Early protein oxidation in the neonatal lung is related to development of chronic lung disease

Free radical‐mediated oxidation of proteins may impair their function and cause cellular damage. We studied pulmonary protein oxidation and its association with the development of chronic lung disease in 61 newborn infants (mean gestational age 31.1 ± 4.0, range 24‐41 weeks) requiring intensive care with oxygen therapy. Protein oxidation was quantified as protein carbonylation in tracheal aspirates recovered daily during the first week of life. Mean carbonyl concentration was 3.5 ± 1.6 μmol/mg protein. Negative correlations existed between protein carbonylation during days 2‐4 and gestational age (day 2: r = ‐0.37, p = 0.01; day 3: r = ‐0.48, p = 0.001; and day 4: r = ‐0.33, p = 0.03). Patients who developed bronchopulmonary dysplasia showed significantly higher protein carbonylation on days 1‐6 (all p < 0.05).

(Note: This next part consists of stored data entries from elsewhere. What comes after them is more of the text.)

(** X26.  A file that [validate] lets through is loaded by the store in
    full: when the command ends without an error exit and without an
    exception, the file holds an object whose prompts are objects with a
    text, [_load] reports success, and the store holds exactly the keys of
    the file. *)
Theorem validated_file_loads fs st path :
  _path st = Some path ->
  ended (cmd_validate (fs path) path) = Finished ->
  exists top objs,
    fs path = Document (JDict top) /\
    assoc "prompts" top = Some (JDict (objects objs)) /\
    forallb (fun kd => has_text kd.2) objs = true /\
    result_of (_load fs st) = Returns tt /\
    logs_of (_load fs st) = [(INFO, "Loaded prompts")] /\
    (forall k, has (state_of (_load fs st)) k = true <-> k ∈ objs.*1).
Proof.
  intros Hpath Hend.
  destruct (validate_finished _ _ Hend) as (data & warnings & Hf & Hcheck).
  destruct (check_no_errors _ _ Hcheck) as (top & objs & -> & Hprompts & Htext).
  exists top, objs. split; [exact Hf|]. split; [exact Hprompts|]. split; [exact Htext|].
  rewrite (load_well_formed fs st path top objs Hpath Hf)
    by (unfold dict_get; by rewrite Hprompts).
  split; [reflexivity|]. split; [reflexivity|].
  intros k. cbn [state_of fst snd]. unfold has. cbn [_prompts].
  rewrite bool_decide_eq_true, insert_all_dom, lookup_empty.
  split; [intros [Hk | [x Hx]]; [exact Hk | discriminate Hx] | by left].
Qed.

Lemma validated_file_loads_witness :
  has (state_of (_load (holding "prompts.json" (Document sample_prompts))
                       (set_path (Some "prompts.json") empty)))
      "greeting" = true.
Proof.
  destruct (validated_file_loads (holding "prompts.json" (Document sample_prompts))
              (set_path (Some "prompts.json") empty) "prompts.json" eq_refl)
    as (top & objs & Hf & Hp & _ & _ & _ & Hkeys).
  - vm_compute. reflexivity.
  - apply Hkeys. cbn in Hf. injection Hf as <-. cbn in Hp. injection Hp as Hp.
    assert (Hfst : (objects objs).*1 = objs.*1).
    { unfold objects. rewrite <- list_fmap_compose. reflexivity. }
    rewrite <- Hfst, <- Hp. cbn. apply elem_of_cons. by left.
Defined.

Lemma check_variables_typed key s vars warnings :
  forallb is_str vars = true ->
  check_variables key (JStr s) vars warnings
  = Ok (warnings
        ++ map (fun x => key +:+ ": Variable '" +:+ x +:+ "' not used in text")
               (unused s vars)).
Proof.
  revert warnings. induction vars as [|v vars IH]; intros warnings Hstr.
  - cbn. by rewrite app_nil_r.
  - cbn [forallb] in Hstr. apply andb_prop in Hstr as [Hv Hstr].
    destruct v as [| | |x| |]; try discriminate Hv.
    cbn [check_variables contains and_then']. rewrite IH by exact Hstr.
    cbn [unused flat_map]. fold (unused s vars).
    destruct (is_substring (Str.braced x) s); cbn [app map]; [reflexivity|].
    by rewrite <- app_assoc.
Qed.

(** On a typed prompt object the loop body appends what [missing_text] and
    [warnings_of] say. *)
Lemma check_prompt_typed key d errors warnings :
  typed d = true ->
  check_prompt key (JDict d) (errors, warnings)
  = Ok (errors ++ (if has_text d then [] else [key +:+ ": Missing 'text' field"]),
        warnings ++ warnings_of key d).
Proof.
  unfold typed, check_prompt, has_text, warnings_of. cbn [contains and_then' subscript].
  destruct (assoc "text" d) as [t|] eqn:Ht.
  - rewrite bool_decide_true by eauto. cbn [negb and_then' andb].
    destruct t as [| | |s| |]; try discriminate.
    cbn [truthy andb].
    destruct (assoc "variables" d) as [vs|] eqn:Hv.
    + rewrite bool_decide_true by eauto. cbn [andb and_then'].
      destruct vs as [| | | |vars|]; try discriminate.
      intros Hvars. cbn [iterate and_then'].
      rewrite check_variables_typed by exact Hvars. cbn [and_then'].
      rewrite app_nil_r. destruct (String.eqb s ""); cbn [negb app]; by rewrite <- ?app_assoc.
    + intros _. rewrite bool_decide_false by (intros [? ?]; discriminate).
      cbn [andb and_then']. rewrite !app_nil_r.
      by destruct (String.eqb s ""); cbn [negb]; rewrite ?app_nil_r.
  - rewrite bool_decide_false by (intros [? ?]; discriminate). cbn [negb and_then' andb].
    intros _. rewrite andb_false_r, app_nil_r.
    by destruct (bool_decide (is_Some (assoc "variables" d))).
Qed.

Lemma check_prompts_typed objs errors warnings :
  forallb (fun kd => typed kd.2) objs = true ->
  check_prompts (objects objs) (errors, warnings)
  = Ok (errors ++ missing_text objs, warnings ++ all_warnings objs).
Proof.
  revert errors warnings. induction objs as [|[k d] objs IH]; intros errors warnings Hty.
  - cbn. by rewrite !app_nil_r.
  - cbn [forallb] in Hty. apply andb_prop in Hty as [Hd Hty]. cbn [snd] in Hd.
    cbn [objects map fst snd check_prompts]. rewrite check_prompt_typed by exact Hd.
    cbn [and_then']. fold (objects objs). rewrite IH by exact Hty.
    unfold missing_text, all_warnings. cbn [List.filter flat_map fst snd].
    destruct (has_text d); cbn [negb map app]; by rewrite <- ?app_assoc, ?app_nil_r.
Qed.

Lemma check_typed top objs :
  assoc "prompts" top = Some (JDict (objects objs)) ->
  forallb (fun kd => typed kd.2) objs = true ->
  check (JDict top) = Ok (missing_text objs, all_warnings objs).
Proof.
  intros Hp Hty. unfold check. cbn [contains subscript and_then'].
  rewrite Hp. rewrite bool_decide_true by eauto.
  cbn [negb and_then' items of_outcome]. by rewrite check_prompts_typed.
Qed.



Lemma clean_typed d : clean d = true -> typed d = true.
Proof.
  unfold clean, typed. destruct (assoc "text" d) as [[| | |s| |]|]; try discriminate.
  intros H. apply andb_prop in H as [_ H]. cbn [andb].
  destruct (assoc "variables" d) as [[| | | |vars|]|]; try discriminate; [|reflexivity].
  apply forallb_forall. intros v Hv. rewrite forallb_forall in H. apply H in Hv.
  by destruct v.
Qed.

Lemma unused_nil s vars :
  forallb is_str vars = true ->
  unused s vars = []
  <-> forallb (fun v => match v with
                        | JStr x => is_substring (Str.braced x) s
                        | _ => false
                        end) vars = true.
Proof.
  induction vars as [|v vars IH]; [done|]. cbn [forallb unused flat_map].
  fold (unused s vars). intros Hstr. apply andb_prop in Hstr as [Hv Hstr].
  destruct v as [| | |x| |]; try discriminate Hv.
  destruct (is_substring (Str.braced x) s); cbn [andb app].
  - by apply IH.
  - split; discriminate.
Qed.

(** A typed prompt is clean exactly when [validate] has nothing to say
    about it. *)
Lemma clean_iff d key :
  typed d = true ->
  clean d = true <-> has_text d = true /\ warnings_of key d = [].
Proof.
  unfold typed, clean, has_text, warnings_of.
  destruct (assoc "text" d) as [t|] eqn:Ht.
  - rewrite bool_decide_true by eauto. destruct t as [| | |s| |]; try discriminate.
    cbn [andb]. intros Hvars.
    destruct (String.eqb s ""); cbn [negb andb app].
    { split; [discriminate | intros [_ Hc]; discriminate]. }
    destruct (assoc "variables" d) as [[| | | |vars|]|]; try discriminate.
    + rewrite <- (unused_nil s vars Hvars). split.
      * intros ->. by split.
      * intros [_ Hm]. by destruct (unused s vars).
    + by split.
  - intros _. rewrite bool_decide_false by (intros [? ?]; discriminate).
    split; [discriminate | intros [Hc _]; discriminate].
Qed.

Lemma bullets_plain title l x : x ∈ bullets title l -> exists s, x = Plain s.
Proof.
  destruct l as [|m l]; [intros Hx; by apply elem_of_nil in Hx|].
  unfold bullets. intros Hx. apply elem_of_cons in Hx as [-> | Hx]; [eauto|].
  apply list_elem_of_In, in_map_iff in Hx as (s & <- & _). eauto.
Qed.

(** X28.  On such a file the command prints that the file is valid, with
    the number of its prompts, exactly when every prompt is clean: its
    text is not empty and each of its variables stands in the text between
    braces.  Then that line is all it prints. *)
Theorem valid_exactly_when_clean path top objs :
  assoc "prompts" top = Some (JDict (objects objs)) ->
  forallb (fun kd => typed kd.2) objs = true ->
  (forallb (fun kd => clean kd.2) objs = true ->
   cmd_validate (Document (JDict top)) path = mkRun [ValidCount (length objs)] [] Finished) /\
  (forall n, ValidCount n ∈ stdout (cmd_validate (Document (JDict top)) path) ->
             forallb (fun kd => clean kd.2) objs = true).
Proof.
  intros Hp Hty. pose proof (check_typed top objs Hp Hty) as Hcheck.
  assert (Hclean : forallb (fun kd => clean kd.2) objs = true
                   <-> missing_text objs = [] /\ all_warnings objs = []).
  { clear Hp Hcheck. unfold missing_text, all_warnings.
    induction objs as [|[k d] objs IH]; [done|].
    cbn [forallb] in Hty. apply andb_prop in Hty as [Hd Hty]. cbn [snd] in Hd.
    cbn [forallb List.filter flat_map fst snd]. rewrite andb_true_iff, (IH Hty).
    rewrite (clean_iff d k Hd). destruct (has_text d); cbn [negb map].
    - split.
      + intros [[_ ->] [-> ->]]. by split.
      + intros [-> Hw]. apply app_eq_nil in Hw as [-> ->]. by repeat split.
    - split; [intros [[Hc _] _]; discriminate | intros [Hc _]; discriminate]. }
  assert (Hlen : length (objects objs) = length objs) by (unfold objects; apply length_map).
  unfold cmd_validate. rewrite Hcheck. cbn [Py.get of_outcome and_then'].
  unfold dict_get. rewrite Hp. cbn [py_len]. split.
  - intros Hall. apply Hclean in Hall as [-> ->]. cbn. by rewrite Hlen.
  - intros n. destruct (missing_text objs) as [|e errors] eqn:Herr.
    + destruct (all_warnings objs) as [|x warnings] eqn:Hw;
        [intros _; by apply Hclean|].
      cbn [is_nil andb stdout]. intros Hin. apply elem_of_app in Hin as [Hin | Hin];
        apply bullets_plain in Hin as [s Hs]; discriminate Hs.
    + cbn [is_nil andb stdout]. intros Hin. apply elem_of_app in Hin as [Hin | Hin];
        apply bullets_plain in Hin as [s Hs]; discriminate Hs.
Qed.

Lemma valid_exactly_when_clean_witness :
  cmd_validate (Document sample_prompts) "prompts.json"
  = mkRun [ValidCount 2] [] Finished.
Proof.
  apply (proj1 (valid_exactly_when_clean "prompts.json" sample_top sample_objects
                  eq_refl eq_refl)).
  reflexivity.
Defined.

(** *** [list] *)


















(** *** [export] *)






End CliExtra.
(** [AddOrUpdateWasm] for a name whose entry is a wrapper. *)
Lemma AddOrUpdateWasm_registered c s pw :
  PluginName c <> "" ->
  pluginMap s !! PluginName c = Some (E_pluginWrapper pw) ->
  AddOrUpdateWasm env c s =
    match updateWasm env (PluginName c) c s with
    | (Ret _, s1, t1) => (Ret None, s1, t1 ++ [])
    | (Panic msg, s1, t1) => (Panic msg, s1, t1)
    end.
Proof.
  intros Hne H. unfold AddOrUpdateWasm. rewrite decide_False by done.
  run_m. rewrite H. run_m.
  by destruct (updateWasm env (PluginName c) c s) as [[[[]|msg] s1] t1].
Qed.

(** For a registered name no error ever comes back: the call returns nil
    or panics. *)
Lemma AddOrUpdateWasm_registered_outcome c s pw :
  PluginName c <> "" ->
  pluginMap s !! PluginName c = Some (E_pluginWrapper pw) ->
  (AddOrUpdateWasm env c s).1.1 = Ret None \/
  exists msg, (AddOrUpdateWasm env c s).1.1 = Panic msg.
Proof.
  intros Hne H. rewrite (AddOrUpdateWasm_registered _ _ _ Hne H).
  destruct (updateWasm env (PluginName c) c s) as [[[[]|msg] s1] t1]; eauto.
Qed.

End UpdateFacts.

Section ReuseOrRebuild.
Context (env : Env).

Lemma AddOrUpdateWasm_registered_run c s pw :
  PluginName c <> "" ->
  pluginMap s !! PluginName c = Some (E_pluginWrapper pw) ->
  (AddOrUpdateWasm env c s).2 = (updateWasm env (PluginName c) c s).2 /\
  (AddOrUpdateWasm env c s).1.2 = (updateWasm env (PluginName c) c s).1.2.
Proof.
  intros Hne H. rewrite (AddOrUpdateWasm_registered env _ _ _ Hne H).
  destruct (updateWasm env (PluginName c) c s) as [[[[]|msg] s1] t1];
    cbn [fst snd]; by rewrite ?app_nil_r.
Qed.
(* ----------------------------------------------------------------- *)
(** *** The scanner under every schedule *)

Lemma wrap64_add_l (a b : Z) : wrap64 (wrap64 a + b) = wrap64 (a + b).
Proof.
  unfold wrap64. f_equal.
  replace ((a + 2 ^ 63) `mod` 2 ^ 64 - 2 ^ 63 + b + 2 ^ 63)
    with ((a + 2 ^ 63) `mod` 2 ^ 64 + b) by lia.
  rewrite Zplus_mod_idemp_l. f_equal. lia.
Qed.

Lemma filter_length_insert {A} (P : A → bool) (l : list A) (n : nat) (x y : A) :
  l !! n = Some x →
  (length (List.filter P (<[n:=y]> l)) + (if P x then 1 else 0)
   = length (List.filter P l) + (if P y then 1 else 0))%nat.
Proof.
  revert n. induction l as [|a l IH]; intros [|n] Hn; simplify_eq/=.
  - destruct (P x), (P y); simpl; lia.
  - specialize (IH _ Hn). destruct (P a); simpl; lia.
Qed.

(** What one step of a scanner goroutine does to the shared state: the
    goroutine was active; it either goes on, leaving the running flag as
    it is, or ends and clears it; and it leaves results, buffer and
    counter as they are or appends one find to both lists and counts
    it. *)
Lemma scan_step_effect (client : option Ledger) (task task' : ScanTask)
    (st st' : ScanState) :
  scan_step client task st = Some (task', st') →
  scan_active task = true ∧
  ((scan_active task' = true ∧ isScanRunning st' = isScanRunning st) ∨
   (task' = ScanDone ∧ isScanRunning st' = false)) ∧
  ((scanResults st' = scanResults st ∧
    newTSpendBuffer st' = newTSpendBuffer st ∧
    tspendFoundCount st' = tspendFoundCount st) ∨
   (∃ x, scanResults st' = append (scanResults st) x ∧
         newTSpendBuffer st' = append (newTSpendBuffer st) x ∧
         tspendFoundCount st' = add64 (tspendFoundCount st) 1)).
Proof.
  intros H. destruct task as [s|h ch|h ch|h ch block [|txHash txs]|];
    cbn [scan_step] in H.
  - destruct client as [c|]; [| done]. cbn [mbind option_bind] in H.
    destruct (GetBlockCount c); simplify_eq; cbn; eauto 10.
  - destruct (h <=? ch); simplify_eq; cbn; eauto 10.
  - destruct client as [c|]; [| done]. cbn [mbind option_bind] in H.
    destruct (GetBlockHash c h ≫= getblock c); simplify_eq; cbn; eauto 10.
  - simplify_eq; cbn; eauto 10.
  - destruct client as [c|]; [| done]. cbn [mbind option_bind] in H.
    destruct (getTransaction c txHash) as [tx|]; [| simplify_eq; cbn; eauto 10].
    destruct (isTreasurySpend tx); simplify_eq; cbn; eauto 10.
  - done.
Qed.

Lemma scanner_step_inv (ev : ScanEvent) (sys sys' : ScanState * list ScanTask) :
  scanner_inv sys → scanner_step ev sys = Some sys' → scanner_inv sys'.
Proof.
  destruct sys as [st tasks]. intros (Hact & Hcount & delivered & Hbuf) Hstep.
  cbn [fst snd] in *. destruct ev as [s| |n client]; cbn [scanner_step] in Hstep.
  - unfold TriggerHistoricalScan in Hstep.
    destruct (isScanRunning st) eqn:Hrun; simplify_eq.
    + unfold scanner_inv. cbn [fst snd]. rewrite app_nil_r, Hrun. eauto.
    + unfold scanner_inv. cbn [fst snd isScanRunning tspendFoundCount scanResults
                              newTSpendBuffer elems].
      rewrite List.filter_app, length_app, Hact. split_and!; [done.. |].
      by exists [].
  - simplify_eq. unfold scanner_inv.
    cbn [fst snd GetScanProgress isScanRunning tspendFoundCount scanResults
         newTSpendBuffer elems].
    split_and!; [done.. |]. exists (elems (scanResults st)). by rewrite app_nil_r.
  - destruct (tasks !! n) as [task|] eqn:Hn; [| done]. cbn [mbind option_bind] in Hstep.
    destruct (scan_step client task st) as [[task' st']|] eqn:Hs; [| done].
    cbn [mbind option_bind] in Hstep. injection Hstep as <-.
    destruct (scan_step_effect _ _ _ _ _ Hs) as (Ha & Hflag & Hfind).
    pose proof (filter_length_insert scan_active tasks n task task' Hn) as Hlen.
    rewrite Ha in Hlen. unfold scanner_inv. cbn [fst snd]. split_and!.
    + destruct Hflag as [[Ha' ->]|[-> ->]].
      * rewrite Ha' in Hlen. lia.
      * cbn [scan_active] in Hlen. destruct (isScanRunning st); lia.
    + destruct Hfind as [(-> & _ & ->)|(x & -> & _ & ->)]; [done |].
      cbn [append elems]. rewrite length_app. cbn [length].
      rewrite Hcount. unfold add64. rewrite wrap64_add_l. f_equal. lia.
    + destruct Hfind as [(-> & -> & _)|(x & -> & -> & _)]; [by exists delivered |].
      exists delivered. cbn [append elems]. by rewrite Hbuf, app_assoc.
Qed.

Lemma scanner_run_inv (evs : list ScanEvent) (sys sys' : ScanState * list ScanTask) :
  scanner_inv sys → scanner_run evs sys = Some sys' → scanner_inv sys'.
Proof.
  revert sys. induction evs as [|ev evs IH]; intros sys Hinv Hrun; cbn in Hrun.
  - by simplify_eq.
  - destruct (scanner_step ev sys) as [sys1|] eqn:Hstep; [| done].
    eapply IH; [| exact Hrun]. by eapply scanner_step_inv.
Qed.

Lemma scanner_inv_init : scanner_inv (scan_init, []).
Proof. split_and!; [done.. |]. by exists []. Qed.

(** X10.  The scanner is single-flight under every schedule of triggers,
    progress reads and goroutine steps: while the running flag is set
    exactly one scanner goroutine is active, and while it is clear none
    is. *)
Theorem scanner_single_flight (evs : list ScanEvent) (st : ScanState)
    (tasks : list ScanTask) :
  scanner_run evs (scan_init, []) = Some (st, tasks) →
  length (List.filter scan_active tasks) = if isScanRunning st then 1%nat else 0%nat.
Proof.
  intros Hrun. by destruct (scanner_run_inv _ _ _ scanner_inv_init Hrun) as (? & _).
Qed.

Lemma scanner_single_flight_witness :
  length (List.filter scan_active [ScanDone]) = 0%nat.
Proof.
  apply (scanner_single_flight overshoot_events overshoot_state [ScanDone]).
  reflexivity.
Defined.

(** X11.  Under every schedule the found counter is the number of results (as
    an [int]), and the buffer of new finds is the tail of the results
    that no progress read has handed out yet. *)
Theorem scanner_found_count (evs : list ScanEvent) (st : ScanState)
    (tasks : list ScanTask) :
  scanner_run evs (scan_init, []) = Some (st, tasks) →
  tspendFoundCount st = wrap64 (Z.of_nat (length (elems (scanResults st)))) ∧
  ∃ delivered, elems (scanResults st) = delivered ++ elems (newTSpendBuffer st).
Proof.
  intros Hrun. by destruct (scanner_run_inv _ _ _ scanner_inv_init Hrun) as (_ & ?).
Qed.

Lemma scanner_found_count_witness :
  tspendFoundCount delivery_end.1 = wrap64 (Z.of_nat (length [spend_record])) ∧
  ∃ delivered, [spend_record] = delivered ++ [].
Proof.
  apply (scanner_found_count (EvTrigger 552449 :: delivery_events)
           delivery_end.1 delivery_end.2).
  vm_compute. reflexivity.
Defined.

(** X12.  Between two triggers no find is lost or handed out twice: over a run
    without a trigger, what the goroutines append to the results is, in
    the same order, what the progress reads hand out followed by what is
    left in the buffer (after what the buffer held before). *)
Theorem scanner_delivers_once (evs : list ScanEvent)
    (sys sys' : ScanState * list ScanTask) :
  forallb (λ ev, negb (is_trigger ev)) evs = true →
  scanner_run evs sys = Some sys' →
  ∃ new,
    elems (scanResults sys'.1) = elems (scanResults sys.1) ++ new ∧
    scanner_polls evs sys ++ elems (newTSpendBuffer sys'.1)
      = elems (newTSpendBuffer sys.1) ++ new.
Proof.
  revert sys. induction evs as [|ev evs IH]; intros [st tasks] Hev Hrun;
    cbn [scanner_run scanner_polls forallb] in *.
  - simplify_eq. exists []. by rewrite !app_nil_r.
  - apply andb_true_iff in Hev as [Hev1 Hev].
    destruct (scanner_step ev (st, tasks)) as [[st1 tasks1]|] eqn:Hstep; [| done].
    cbn [mbind option_bind] in Hrun.
    destruct (IH _ Hev Hrun) as (new & Hres & Hbuf). cbn [fst snd] in *.
    destruct ev as [s| |n client]; [done | |]; cbn [scanner_step] in Hstep.
    + simplify_eq.
      cbn [GetScanProgress fst snd NewTSpends copy_of elems scanResults
           newTSpendBuffer] in *.
      exists new. split; [done |]. by rewrite <- app_assoc, Hbuf.
    + destruct (tasks !! n) as [task|]; [| done]. cbn [mbind option_bind] in Hstep.
      destruct (scan_step client task st) as [[task' st']|] eqn:Hs; [| done].
      cbn [mbind option_bind] in Hstep. simplify_eq.
      destruct (scan_step_effect _ _ _ _ _ Hs)
        as (_ & _ & [(Hr & Hb & _)|(x & Hr & Hb & _)]).
      * exists new. rewrite Hr in Hres. rewrite Hb in Hbuf. done.
      * exists (x :: new). rewrite Hr in Hres. rewrite Hb in Hbuf.
        cbn [append elems] in *. rewrite <- !app_assoc in *. done.
Qed.

(* ----------------------------------------------------------------- *)
(** *** The percentage is never negative *)

Lemma scan_step_heights (client : option Ledger) (task task' : ScanTask)
    (st st' : ScanState) :
  match client with
  | Some c => match GetBlockCount c with Some tip => tip < 2 ^ 63 - 1 | None => True end
  | None => True
  end →
  task_in_range task → totalScanHeight st < 2 ^ 63 →
  TreasuryActivationHeight ≤ currentScanHeight st < 2 ^ 63 →
  scan_step client task st = Some (task', st') →
  task_in_range task' ∧ totalScanHeight st' < 2 ^ 63 ∧
  TreasuryActivationHeight ≤ currentScanHeight st' < 2 ^ 63.
Proof.
  unfold TreasuryActivationHeight.
  intros Hc Htask Htotal Hcur H.
  destruct task as [s|h ch|h ch|h ch block [|txHash txs]|];
    cbn [scan_step task_in_range] in *; unfold TreasuryActivationHeight in *.
  - destruct client as [c|]; [| done]. cbn [mbind option_bind] in H.
    destruct (GetBlockCount c) as [tip|]; simplify_eq;
      cbn [task_in_range totalScanHeight currentScanHeight];
      unfold TreasuryActivationHeight; lia.
  - destruct (Z.leb_spec h ch); simplify_eq;
      cbn [task_in_range totalScanHeight currentScanHeight];
      unfold TreasuryActivationHeight; lia.
  - destruct client as [c|]; [| done]. cbn [mbind option_bind] in H.
    assert (add64 h 1 = h + 1) as Hn by (apply wrap64_small; lia).
    destruct (GetBlockHash c h ≫= getblock c); simplify_eq;
      cbn [task_in_range]; unfold TreasuryActivationHeight; rewrite ?Hn; lia.
  - assert (add64 h 1 = h + 1) as Hn by (apply wrap64_small; lia).
    simplify_eq. cbn [task_in_range]. unfold TreasuryActivationHeight. rewrite Hn. lia.
  - destruct client as [c|]; [| done]. cbn [mbind option_bind] in H.
    destruct (getTransaction c txHash) as [tx|];
      [destruct (isTreasurySpend tx) |]; simplify_eq;
      cbn [task_in_range totalScanHeight currentScanHeight];
      unfold TreasuryActivationHeight; lia.
  - done.
Qed.

Lemma scanner_step_heights (ev : ScanEvent) (sys sys' : ScanState * list ScanTask) :
  event_in_range ev → heights_inv sys → scanner_step ev sys = Some sys' →
  heights_inv sys'.
Proof.
  destruct sys as [st tasks]. intros Hev (Htasks & Htotal & Hcur) Hstep.
  cbn [fst snd] in *. destruct ev as [s| |n client]; cbn [scanner_step] in Hstep.
  - unfold TriggerHistoricalScan in Hstep. cbn [event_in_range] in Hev.
    destruct (isScanRunning st); simplify_eq.
    + rewrite app_nil_r. done.
    + unfold heights_inv.
      cbn [fst snd totalScanHeight currentScanHeight]. split_and!; [| done |].
      * apply Forall_app. split; [done |]. apply Forall_singleton.
        cbn [task_in_range]. unfold TreasuryActivationHeight.
        destruct (Z.ltb_spec s 552448); lia.
      * right. unfold TreasuryActivationHeight.
        destruct (Z.ltb_spec s 552448); lia.
  - simplify_eq. done.
  - destruct (tasks !! n) as [task|] eqn:Hn; [| done]. cbn [mbind option_bind] in Hstep.
    destruct (scan_step client task st) as [[task' st']|] eqn:Hs; [| done].
    cbn [mbind option_bind] in Hstep. injection Hstep as <-.
    destruct Hcur as [[-> _]|Hcur]; [done |].
    destruct (scan_step_heights client task task' st st') as (Ht' & Htot' & Hcur');
      [by destruct client | by eapply Forall_lookup_1 | done.. |].
    unfold heights_inv. cbn [fst snd]. split_and!; [| done | by right].
    by apply Forall_insert.
Qed.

In multiple regression analysis explaining bronchopulmonary dysplasia, using gestational age, inspired oxygen on days 1‐3 and protein carbonylation on day 3 as independent variables, only protein carbonylation remained significant. We conclude that immaturity is the most important factor explaining free radical‐mediated pulmonary protein oxidation in newborn infants and that oxidation of proteins is related to the development of chronic lung disease.